Work instruction ▸ Find the word "which" in the material below and gather every line that contains it.

START Supplied entries

Record page_fields := mk_page_fields {
  pd_embedding : option (list Q);   (* page_data["embedding"] *)
  pd_title : option text;           (* metadata.get("title") *)
  pd_summary : option text;         (* metadata.get("summary") *)
  pd_markdown : option text;        (* content.get("markdown") *)
  pd_chunks : chunks_field          (* content["chunks"] *)
}.

(** One record of the file. It is [Unreadable] when reading it raises before
    anything is inserted: the record, its ["content"] or its ["metadata"] is
    not an object, so that a [.get] raises [AttributeError], or its
    ["embedding"] is [null] or a number, so that [pad_embedding] raises
    [TypeError]. *)
Inductive page_data :=
  | Unreadable
  | Readable (fields : page_fields).

Definition mk_page_data (embedding : option (list Q))
  (title summary markdown : option text) (chunks : chunks_field) : page_data :=
  Readable (mk_page_fields embedding title summary markdown chunks).

(** A row handed to [adapter.insert_site_page]. *)
Record site_page := mk_site_page {
  sp_url : text;
  sp_chunk_number : nat;
  sp_title : text;
  sp_summary : option text;
  sp_content : text;
  sp_embedding : option (list Q)
}.

(** What one call of [adapter.insert_site_page] did: it raised or returned
    something of which the script cannot read the id, it returned a falsy
    value, or it returned the inserted row, of which the script reads the
    id. *)
Inductive insert_result :=
  | InsertRaises
  | InsertRefused
  | Inserted (page_id : Z).

(** The database as the script sees it: the answer to the [n]-th call of
    [insert_site_page], and the URLs that [check_existing_urls] finds in the
    table ([None] when the request fails or is not answered with 200 or
    206). *)
Record Database := mk_database {
  insert_site_page : nat -> site_page -> insert_result;
  db_urls : option (gset text)
}.

(** The local variables of [process_json_file] that outlive one URL, the
    number of calls made to the adapter, and the rows inserted so far. *)
Record run_state := mk_run {
  existing_urls : gset text;
  successful_inserts : nat;
  failed_inserts : nat;
  skipped_duplicates : nat;
  calls : nat;
  stored : list site_page
}.

(** [check_existing_urls(adapter, urls)] *)
Definition check_existing_urls (db : Database) (urls : list text) : gset text :=
  match db_urls db with
  | Some in_table => list_to_set urls ∩ in_table
  | None => ∅
  end.

Definition start (db : Database) (urls : list text) : run_state :=
  mk_run (check_existing_urls db urls) 0 0 0 0 [].

Definition called (st : run_state) : run_state :=
  mk_run (existing_urls st) (successful_inserts st) (failed_inserts st)
         (skipped_duplicates st) (S (calls st)) (stored st).

(** The row is in the table: [existing_urls.add(url)]. *)
Definition inserted (row : site_page) (st : run_state) : run_state :=
  mk_run ({[sp_url row]} ∪ existing_urls st) (successful_inserts st)
         (failed_inserts st) (skipped_duplicates st) (calls st)
         (stored st ++ [row]).

Definition succeeded (st : run_state) : run_state :=
  mk_run (existing_urls st) (S (successful_inserts st)) (failed_inserts st)
         (skipped_duplicates st) (calls st) (stored st).

Definition failed (st : run_state) : run_state :=
  mk_run (existing_urls st) (successful_inserts st) (S (failed_inserts st))
         (skipped_duplicates st) (calls st) (stored st).

Definition skipped (st : run_state) : run_state :=
  mk_run (existing_urls st) (successful_inserts st) (failed_inserts st)
         (S (skipped_duplicates st)) (calls st) (stored st).

(** [for attempt in range(retry_count)]: the row is inserted at the first
    attempt that returns a row; an attempt that raises or returns nothing is
    followed by the next. *)
Fixpoint try_insert (db : Database) (attempts : nat) (row : site_page)
  (st : run_state) : option Z * run_state :=
  match attempts with
  | O => (None, st)
  | S attempts' =>
    match insert_site_page db (calls st) row with
    | Inserted page_id => (Some page_id, inserted row (succeeded (called st)))
    | _ => try_insert db attempts' row (called st)
    end
  end.

Definition chunk_url (url : text) (chunk_idx : nat) : text :=
  url ++ py "#chunk" ++ py (pretty chunk_idx).

Definition chunk_page (url title : text) (chunk_idx : nat) (content : text)
  : site_page :=
  mk_site_page (chunk_url url chunk_idx) (chunk_idx + 1)
    (title ++ py " (Chunk " ++ py (pretty chunk_idx) ++ py ")")
    None content None.

(** [for chunk_idx, chunk in enumerate(chunks, 1)], from [chunk_idx] on.
    Whatever is raised for one chunk is caught for that chunk. *)
Fixpoint insert_chunks (db : Database) (url title : text) (chunk_idx : nat)
  (chunks : list (option text)) (st : run_state) : run_state :=
  match chunks with
  | [] => st
  | chunk :: rest =>
    let st' :=
      if bool_decide (chunk_url url chunk_idx ∈ existing_urls st) then st
      else
        match chunk with
        | Some content =>
          let row := chunk_page url title chunk_idx content in
          match insert_site_page db (calls st) row with
          | Inserted _ => inserted row (called st)
          | _ => called st
          end
        | None => st
        end in
    insert_chunks db url title (S chunk_idx) rest st'
  end.

(** [if inserted and "chunks" in content:], once the page is inserted.
    [len(chunks)] is outside the [try] of the chunks: when it raises, the
    [except] of the URL counts a failure for a URL that has been counted as
    inserted. *)
Definition process_chunks (db : Database) (url title : text)
  (chunks : chunks_field) (st : run_state) : run_state :=
  match chunks with
  | NoChunks => st
  | ChunksUnsized => failed st
  | Chunks items => insert_chunks db url title 1 items st
  end.

(** The row of the page is built and inserted, and then its chunks. *)
Definition insert_page (db : Database) (retry_count : Z) (url : text)
  (page : page_fields) (embedding : option (list Q)) (st : run_state)
  : run_state :=
  let title := default (py "No Title") (pd_title page) in
  let row := mk_site_page url 1 title
               (Some (default [] (pd_summary page)))
               (default [] (pd_markdown page)) embedding in
  match try_insert db (Z.to_nat retry_count) row st with
  | (Some _, st') => process_chunks db url title (pd_chunks page) st'
  | (None, st') => failed st'
  end.

(** The body of [for url in batch_urls]. *)
Definition process_url (db : Database) (retry_count : Z) (st : run_state)
  (item : text * page_data) : run_state :=
  let '(url, page) := item in
  if bool_decide (url ∈ existing_urls st) then skipped st
  else
    match page with
    | Unreadable => failed st
    | Readable page =>
      match pd_embedding page with
      | Some embedding =>
        match Padding.pad_embedding embedding Padding.target with
        | Padding.Padded e => insert_page db retry_count url page (Some e) st
        | Padding.ZeroDivisionError => failed st
        end
      | None => insert_page db retry_count url page None st
      end
    end.

(** [range(0, stop, step)] for a positive [step], from [i] on. *)
Fixpoint range_from (fuel i stop step : nat) : list nat :=
  match fuel with
  | O => []
  | S fuel' => if i <? stop then i :: range_from fuel' (i + step) stop step else []
  end.

(** [for i in range(0, total_urls, batch_size): batch_urls = urls[i:i+batch_size]],
    each batch handed to the loop over its URLs. [None] is the [ValueError]
    that [range] raises for a step of zero; a negative step gives an empty
    range. *)
Definition process_batches (db : Database) (batch_size retry_count : Z)
  (data : list (text * page_data)) (st : run_state) : option run_state :=
  if (batch_size =? 0)%Z then None
  else if (batch_size <? 0)%Z then Some st
  else
    let step := Z.to_nat batch_size in
    Some (fold_left
            (fun st i =>
               fold_left (process_url db retry_count) (take step (drop i data)) st)
            (range_from (length data) 0 (length data) step) st).

Inductive result :=
  | Returns (successful failed : nat)
  | RaisesZeroDivisionError
  | RaisesValueError.

(** [process_json_file(input_file, batch_size, retry_count, _)]. [file] is
    [None] when the file is missing or is not JSON. The last thing the
    function does before it returns is to print the success rate,
    [successful_inserts/(total_urls-skipped_duplicates)*100]. *)
Definition process_json_file (file : option (list (text * page_data)))
  (db : Database) (batch_size retry_count : Z) : result * run_state :=
  match file with
  | None => (Returns 0 0, mk_run ∅ 0 0 0 0 [])
  | Some data =>
    let st0 := start db (map fst data) in
    match process_batches db batch_size retry_count data st0 with
    | None => (RaisesValueError, st0)
    | Some st =>
      if (Z.of_nat (length data) - Z.of_nat (skipped_duplicates st) =? 0)%Z
      then (RaisesZeroDivisionError, st)
      else (Returns (successful_inserts st) (failed_inserts st), st)
    end
  end.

END Supplied entries

Your response ▸
    something of which the script cannot read the id, it returned a falsy
    value, or it returned the inserted row, of which the script reads the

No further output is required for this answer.